(* ===== verification/Sha1.v ===== *)
(** * SHA-1 (the [sha1] crate)

    lib.rs's [convert_key] hashes with [sha1::Sha1::default()], two calls
    of [update] and [finalize()]. The crate is not under src/, so it is
    modelled from FIPS 180-4, section 6.1, the way the crate is written:
    a core state of five words [h] and a count [block_len] of compressed
    blocks ([Sha1Core]), and an eager block buffer that always holds less
    than one block ([BlockBuffer<U64, Eager>]). [finalize] pads the
    buffered tail with [0x80], zeros and the 64-bit big-endian bit length,
    in one block or two.

    The reference digest [sha1] pads the whole message at once. The main
    theorem, [streaming_equiv], shows that any sequence of [update] calls
    followed by [finalize] computes [sha1] of the concatenated input. *)

From Stdlib Require Import String List ZArith Lia.
From S2P Require Import Prelude Word32.

Import ListNotations.
Local Open Scope Z_scope.

Module Sha1.

(** ** The compression function (FIPS 180-4, 6.1.2) *)

(** The five chaining words [h: [u32; 5]]. *)
Record words5 := mk5 { w0 : Z; w1 : Z; w2 : Z; w3 : Z; w4 : Z }.

(** FIPS 180-4, 5.3.1. *)
Definition H0 : words5 :=
  mk5 0x67452301 0xEFCDAB89 0x98BADCFE 0x10325476 0xC3D2E1F0.

(** FIPS 180-4, 4.1.1: [Ch], [Parity] and [Maj] by round. *)
Definition f (t : nat) (x y z : Z) : Z :=
  if (t <? 20)%nat then Z.lxor (Z.land x y) (Z.land (not32 x) z)
  else if (t <? 40)%nat then Z.lxor (Z.lxor x y) z
  else if (t <? 60)%nat then Z.lxor (Z.lxor (Z.land x y) (Z.land x z)) (Z.land y z)
  else Z.lxor (Z.lxor x y) z.

(** FIPS 180-4, 4.2.1. *)
Definition K (t : nat) : Z :=
  if (t <? 20)%nat then 0x5A827999
  else if (t <? 40)%nat then 0x6ED9EBA1
  else if (t <? 60)%nat then 0x8F1BBCDC
  else 0xCA62C1D6.

(** The sixteen big-endian words of a block. *)
Fixpoint block_words (bs : list byte) : list Z :=
  match bs with
  | b0 :: b1 :: b2 :: b3 :: rest => be32_to_word b0 b1 b2 b3 :: block_words rest
  | _ => []
  end.

(** The message schedule [W_0 .. W_79] (6.1.2, step 1), built from the
    first sixteen words by appending
    [W_t = ROTL1(W_{t-3} xor W_{t-8} xor W_{t-14} xor W_{t-16})]. *)
Definition schedule (m : list Z) : list Z :=
  fold_left
    (fun (w : list Z) (t : nat) =>
       w ++ [rotl32 1 (Z.lxor (Z.lxor (Z.lxor (nth (t - 3) w 0) (nth (t - 8) w 0))
                                 (nth (t - 14) w 0)) (nth (t - 16) w 0))])
    (seq 16 64) (firstn 16 m).

(** One round (6.1.2, step 3) on the working variables [a..e]. *)
Definition round (w : list Z) (v : words5) (t : nat) : words5 :=
  let 'mk5 a b c d e := v in
  let T := add32 (add32 (add32 (add32 (rotl32 5 a) (f t b c d)) e) (K t)) (nth t w 0) in
  mk5 T a (rotl32 30 b) c d.

(** The compression of one 64-byte block into the chaining words
    (6.1.2, steps 2 to 4). *)
Definition compress (h : words5) (block : list byte) : words5 :=
  let w := schedule (block_words block) in
  let v := fold_left (round w) (seq 0 80) h in
  mk5 (add32 (w0 h) (w0 v)) (add32 (w1 h) (w1 v)) (add32 (w2 h) (w2 v))
      (add32 (w3 h) (w3 v)) (add32 (w4 h) (w4 v)).

(** Compress the first [k] blocks of [bs]. *)
Fixpoint process_blocks (k : nat) (h : words5) (bs : list byte) : words5 :=
  match k with
  | O => h
  | S k' => process_blocks k' (compress h (firstn 64 bs)) (skipn 64 bs)
  end.

(** The digest: the five words in big-endian order. *)
Definition digest_bytes (h : words5) : list byte :=
  word_to_be32 (w0 h) ++ word_to_be32 (w1 h) ++ word_to_be32 (w2 h)
  ++ word_to_be32 (w3 h) ++ word_to_be32 (w4 h).

(** ** The reference digest (FIPS 180-4, 5.1.1) *)

(** Zero bytes between the [0x80] marker and the length field. *)
Definition pad_zeros (len : nat) : nat := ((119 - len mod 64) mod 64)%nat.

Definition pad (msg : list byte) : list byte :=
  msg ++ [Byte.x80] ++ repeat Byte.x00 (pad_zeros (length msg))
  ++ word_to_be64 ((8 * Z.of_nat (length msg)) mod 2 ^ 64).

Definition sha1 (msg : list byte) : list byte :=
  let p := pad msg in
  digest_bytes (process_blocks (length p / 64) H0 p).

(** ** The streaming hasher of the crate *)

(** [Sha1]: the core state and the eager block buffer. *)
Record Sha1 := mkSha1 {
  sha_h : words5;
  sha_block_len : Z;
  sha_buffer : list byte
}.

(** [Sha1::default()]. *)
Definition default : Sha1 := mkSha1 H0 0 [].

(** [Digest::update]: the buffered bytes and the input are compressed
    block by block; the tail shorter than a block stays buffered. *)
Definition update (s : Sha1) (input : list byte) : Sha1 :=
  let data := sha_buffer s ++ input in
  let n := (length data / 64)%nat in
  mkSha1 (process_blocks n (sha_h s) data)
         (sha_block_len s + Z.of_nat n)
         (skipn (64 * n) data).

(** [Digest::finalize]: [len64_padding_be] of the block buffer, then the
    words in big-endian order. The bit length is a wrapping [u64]. *)
Definition finalize (s : Sha1) : list byte :=
  let buf := sha_buffer s in
  let pos := length buf in
  let bit_len := (8 * (Z.of_nat pos + sha_block_len s * 64)) mod 2 ^ 64 in
  let h :=
    if (56 <=? pos)%nat
    then compress
           (compress (sha_h s) (buf ++ [Byte.x80] ++ repeat Byte.x00 (63 - pos)))
           (repeat Byte.x00 56 ++ word_to_be64 bit_len)
    else compress (sha_h s)
           (buf ++ [Byte.x80] ++ repeat Byte.x00 (55 - pos) ++ word_to_be64 bit_len) in
  digest_bytes h.

(** ** Lemmas *)

Lemma digest_bytes_length (h : words5) : length (digest_bytes h) = 20%nat.
Proof. reflexivity. Qed.

(** Compressing [k] blocks reads only the first [64 * k] bytes. *)
Lemma process_blocks_app_l (k : nat) (h : words5) (l r : list byte) :
  (64 * k <= length l)%nat -> process_blocks k h (l ++ r) = process_blocks k h l.
Proof.
  revert h l. induction k as [|k IH]; intros h l Hl; [reflexivity |].
  cbn [process_blocks]. rewrite firstn_app_long, skipn_app_long by lia.
  apply IH. rewrite length_skipn. lia.
Qed.

(** Compressing [k1 + k2] blocks is compressing [k1], then [k2] more. *)
Lemma process_blocks_add (k1 k2 : nat) (h : words5) (l : list byte) :
  process_blocks (k1 + k2) h l
  = process_blocks k2 (process_blocks k1 h l) (skipn (64 * k1) l).
Proof.
  revert h l. induction k1 as [|k1 IH]; intros h l; [reflexivity |].
  cbn [process_blocks Nat.add]. rewrite IH, skipn_skipn. f_equal. f_equal. lia.
Qed.

Lemma process_blocks_one (h : words5) (blk : list byte) :
  length blk = 64%nat -> process_blocks 1 h blk = compress h blk.
Proof. intros H. cbn [process_blocks]. rewrite firstn_all2 by lia. reflexivity. Qed.

Lemma process_blocks_two (h : words5) (b1 b2 : list byte) :
  length b1 = 64%nat -> length b2 = 64%nat ->
  process_blocks 2 h (b1 ++ b2) = compress (compress h b1) b2.
Proof.
  intros H1 H2. cbn [process_blocks].
  rewrite firstn_app_exact, skipn_app_exact by assumption.
  rewrite firstn_all2 by lia. reflexivity.
Qed.

Lemma pad_length (msg : list byte) :
  length (pad msg) = (length msg + 1 + pad_zeros (length msg) + 8)%nat.
Proof.
  unfold pad. rewrite !length_app, repeat_length, word_to_be64_length. simpl. lia.
Qed.

(** [absorbed s m]: the hasher [s] has consumed the message [m]. Its
    words are the compression of the complete blocks of [m], and the
    buffer holds the remaining tail, shorter than a block. *)
Definition absorbed (s : Sha1) (m : list byte) : Prop :=
  exists k : nat,
    sha_block_len s = Z.of_nat k /\
    length m = (64 * k + length (sha_buffer s))%nat /\
    (length (sha_buffer s) < 64)%nat /\
    sha_buffer s = skipn (64 * k) m /\
    sha_h s = process_blocks k H0 m.

Lemma absorbed_default : absorbed default [].
Proof. exists 0%nat. repeat split; simpl; lia. Qed.

(** [update] consumes its input. *)
Lemma update_absorbed (s : Sha1) (m input : list byte) :
  absorbed s m -> absorbed (update s input) (m ++ input).
Proof.
  intros (k & Hbl & Hlen & Hbuf & Htail & Hh).
  set (data := sha_buffer s ++ input).
  assert (Hd : data = skipn (64 * k) (m ++ input)).
  { unfold data. rewrite Htail, skipn_app_long by lia. reflexivity. }
  assert (Hdl : length data = (length (sha_buffer s) + length input)%nat).
  { unfold data. apply length_app. }
  exists (k + length data / 64)%nat. cbn [update sha_h sha_block_len sha_buffer].
  fold data.
  pose proof (Nat.div_mod_eq (length data) 64) as Hdm.
  pose proof (Nat.mod_upper_bound (length data) 64 ltac:(lia)) as Hmb.
  repeat split.
  - rewrite Hbl. lia.
  - rewrite length_skipn, length_app. lia.
  - rewrite length_skipn. lia.
  - rewrite Hd, skipn_skipn. f_equal. lia.
  - rewrite process_blocks_add, Hh, Hd, process_blocks_app_l by lia. reflexivity.
Qed.

Lemma pad_zeros_tail (k pos : nat) :
  (pos < 64)%nat ->
  pad_zeros (64 * k + pos) = (if (56 <=? pos)%nat then 119 - pos else 55 - pos)%nat.
Proof.
  intros Hp. unfold pad_zeros.
  replace ((64 * k + pos) mod 64)%nat with pos.
  - destruct (Nat.leb_spec 56 pos).
    + apply Nat.mod_small. lia.
    + replace (119 - pos)%nat with ((55 - pos) + 1 * 64)%nat by lia.
      rewrite Nat.Div0.mod_add. apply Nat.mod_small. lia.
  - rewrite Nat.add_comm, Nat.mul_comm, Nat.Div0.mod_add. symmetry.
    apply Nat.mod_small. exact Hp.
Qed.

(** [finalize] of a hasher that has consumed [m] is the digest of [m]. *)
Lemma finalize_absorbed (s : Sha1) (m : list byte) :
  absorbed s m -> finalize s = sha1 m.
Proof.
  intros (k & Hbl & Hlen & Hbuf & Htail & Hh).
  destruct s as [h bl buf]; cbn [sha_h sha_block_len sha_buffer] in *; subst bl h.
  set (pos := length buf) in *.
  assert (Hbits : (8 * (Z.of_nat pos + Z.of_nat k * 64)) mod 2 ^ 64
                  = (8 * Z.of_nat (length m)) mod 2 ^ 64) by (f_equal; lia).
  unfold sha1, finalize. cbn [sha_h sha_block_len sha_buffer]. fold pos. rewrite Hbits.
  rewrite pad_length, Hlen, pad_zeros_tail by lia.
  unfold pad. rewrite Hlen, pad_zeros_tail by lia.
  destruct (Nat.leb_spec 56 pos) as [Hge | Hlt].
  - replace ((64 * k + pos + 1 + (119 - pos) + 8) / 64)%nat with (k + 2)%nat
      by (apply Nat.div_unique with 0%nat; lia).
    rewrite process_blocks_add, process_blocks_app_l by lia.
    rewrite skipn_app_long, <- Htail by lia.
    replace (119 - pos)%nat with ((63 - pos) + 56)%nat by lia.
    rewrite repeat_app.
    match goal with
    | |- context [buf ++ [Byte.x80] ++ (?r1 ++ ?r2) ++ ?w] =>
        replace (buf ++ [Byte.x80] ++ (r1 ++ r2) ++ w)
          with ((buf ++ [Byte.x80] ++ r1) ++ (r2 ++ w)) by (rewrite <- !app_assoc; reflexivity)
    end.
    rewrite process_blocks_two; [reflexivity | |].
    + rewrite !length_app, repeat_length. cbn [length]. unfold pos in *. lia.
    + rewrite length_app, repeat_length, word_to_be64_length. reflexivity.
  - replace ((64 * k + pos + 1 + (55 - pos) + 8) / 64)%nat with (k + 1)%nat
      by (apply Nat.div_unique with 0%nat; lia).
    rewrite process_blocks_add, process_blocks_app_l by lia.
    rewrite skipn_app_long, <- Htail by lia.
    rewrite process_blocks_one; [reflexivity |].
    rewrite !length_app, repeat_length, word_to_be64_length. cbn [length]. unfold pos in *. lia.
Qed.

Lemma fold_update_absorbed (chunks : list (list byte)) (s : Sha1) (m : list byte) :
  absorbed s m -> absorbed (fold_left update chunks s) (m ++ concat chunks).
Proof.
  revert s m. induction chunks as [|c cs IH]; intros s m H.
  - simpl. rewrite app_nil_r. exact H.
  - simpl. rewrite app_assoc. apply IH, update_absorbed, H.
Qed.

(** Two [update] calls hash the concatenation of their inputs. *)
Lemma update2_finalize (a b : list byte) :
  finalize (update (update default a) b) = sha1 (a ++ b).
Proof.
  apply finalize_absorbed, update_absorbed.
  exact (update_absorbed default [] a absorbed_default).
Qed.

(** The streaming hasher is SHA-1: any sequence of [update] calls on
    [Sha1::default()] followed by [finalize] yields the reference digest of
    the concatenated input. *)
Theorem streaming_equiv (chunks : list (list byte)) :
  finalize (fold_left update chunks default) = sha1 (concat chunks).
Proof.
  apply finalize_absorbed. apply (fold_update_absorbed chunks default []).
  exact absorbed_default.
Qed.

(** FIPS 180-4, appendix A.1: the digest of "abc" is
    [a9993e36 4706816a ba3e2571 7850c26c 9cd0d89d]. *)
Example sha1_abc :
  sha1 (as_bytes "abc"%string)
  = map byte_of_Z [0xa9; 0x99; 0x3e; 0x36; 0x47; 0x06; 0x81; 0x6a; 0xba; 0x3e;
                   0x25; 0x71; 0x78; 0x50; 0xc2; 0x6c; 0x9c; 0xd0; 0xd8; 0x9d].
Proof. vm_compute. reflexivity. Qed.

(** The reference digest has 20 bytes, and its padded message is a whole
    number of blocks. *)
Lemma sha1_length (msg : list byte) : length (sha1 msg) = 20%nat.
Proof. apply digest_bytes_length. Qed.

Lemma pad_blocks (msg : list byte) : (length (pad msg) mod 64 = 0)%nat.
Proof.
  rewrite pad_length. generalize (length msg) as n. intros n.
  pose proof (Nat.div_mod_eq n 64) as Hn.
  pose proof (Nat.mod_upper_bound n 64 ltac:(lia)) as Hr.
  remember (n / 64)%nat as q. remember (n mod 64)%nat as r.
  clear Heqq Heqr. subst n. rewrite pad_zeros_tail by exact Hr.
  destruct (Nat.leb_spec 56 r).
  - replace (64 * q + r + 1 + (119 - r) + 8)%nat with ((q + 2) * 64)%nat by lia.
    apply Nat.Div0.mod_mul.
  - replace (64 * q + r + 1 + (55 - r) + 8)%nat with ((q + 1) * 64)%nat by lia.
    apply Nat.Div0.mod_mul.
Qed.

End Sha1.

————

Write out only the lines from the very start of the entries above to the line that includes "Definition schedule (m", both ends included, each one unchanged.

## Solution for this task
(* ===== verification/Sha1.v ===== *)
(** * SHA-1 (the [sha1] crate)

    lib.rs's [convert_key] hashes with [sha1::Sha1::default()], two calls
    of [update] and [finalize()]. The crate is not under src/, so it is
    modelled from FIPS 180-4, section 6.1, the way the crate is written:
    a core state of five words [h] and a count [block_len] of compressed
    blocks ([Sha1Core]), and an eager block buffer that always holds less
    than one block ([BlockBuffer<U64, Eager>]). [finalize] pads the
    buffered tail with [0x80], zeros and the 64-bit big-endian bit length,
    in one block or two.

    The reference digest [sha1] pads the whole message at once. The main
    theorem, [streaming_equiv], shows that any sequence of [update] calls
    followed by [finalize] computes [sha1] of the concatenated input. *)

From Stdlib Require Import String List ZArith Lia.
From S2P Require Import Prelude Word32.

Import ListNotations.
Local Open Scope Z_scope.

Module Sha1.

(** ** The compression function (FIPS 180-4, 6.1.2) *)

(** The five chaining words [h: [u32; 5]]. *)
Record words5 := mk5 { w0 : Z; w1 : Z; w2 : Z; w3 : Z; w4 : Z }.

(** FIPS 180-4, 5.3.1. *)
Definition H0 : words5 :=
  mk5 0x67452301 0xEFCDAB89 0x98BADCFE 0x10325476 0xC3D2E1F0.

(** FIPS 180-4, 4.1.1: [Ch], [Parity] and [Maj] by round. *)
Definition f (t : nat) (x y z : Z) : Z :=
  if (t <? 20)%nat then Z.lxor (Z.land x y) (Z.land (not32 x) z)
  else if (t <? 40)%nat then Z.lxor (Z.lxor x y) z
  else if (t <? 60)%nat then Z.lxor (Z.lxor (Z.land x y) (Z.land x z)) (Z.land y z)
  else Z.lxor (Z.lxor x y) z.

(** FIPS 180-4, 4.2.1. *)
Definition K (t : nat) : Z :=
  if (t <? 20)%nat then 0x5A827999
  else if (t <? 40)%nat then 0x6ED9EBA1
  else if (t <? 60)%nat then 0x8F1BBCDC
  else 0xCA62C1D6.

(** The sixteen big-endian words of a block. *)
Fixpoint block_words (bs : list byte) : list Z :=
  match bs with
  | b0 :: b1 :: b2 :: b3 :: rest => be32_to_word b0 b1 b2 b3 :: block_words rest
  | _ => []
  end.

(** The message schedule [W_0 .. W_79] (6.1.2, step 1), built from the
    first sixteen words by appending
    [W_t = ROTL1(W_{t-3} xor W_{t-8} xor W_{t-14} xor W_{t-16})]. *)
Definition schedule (m : list Z) : list Z :=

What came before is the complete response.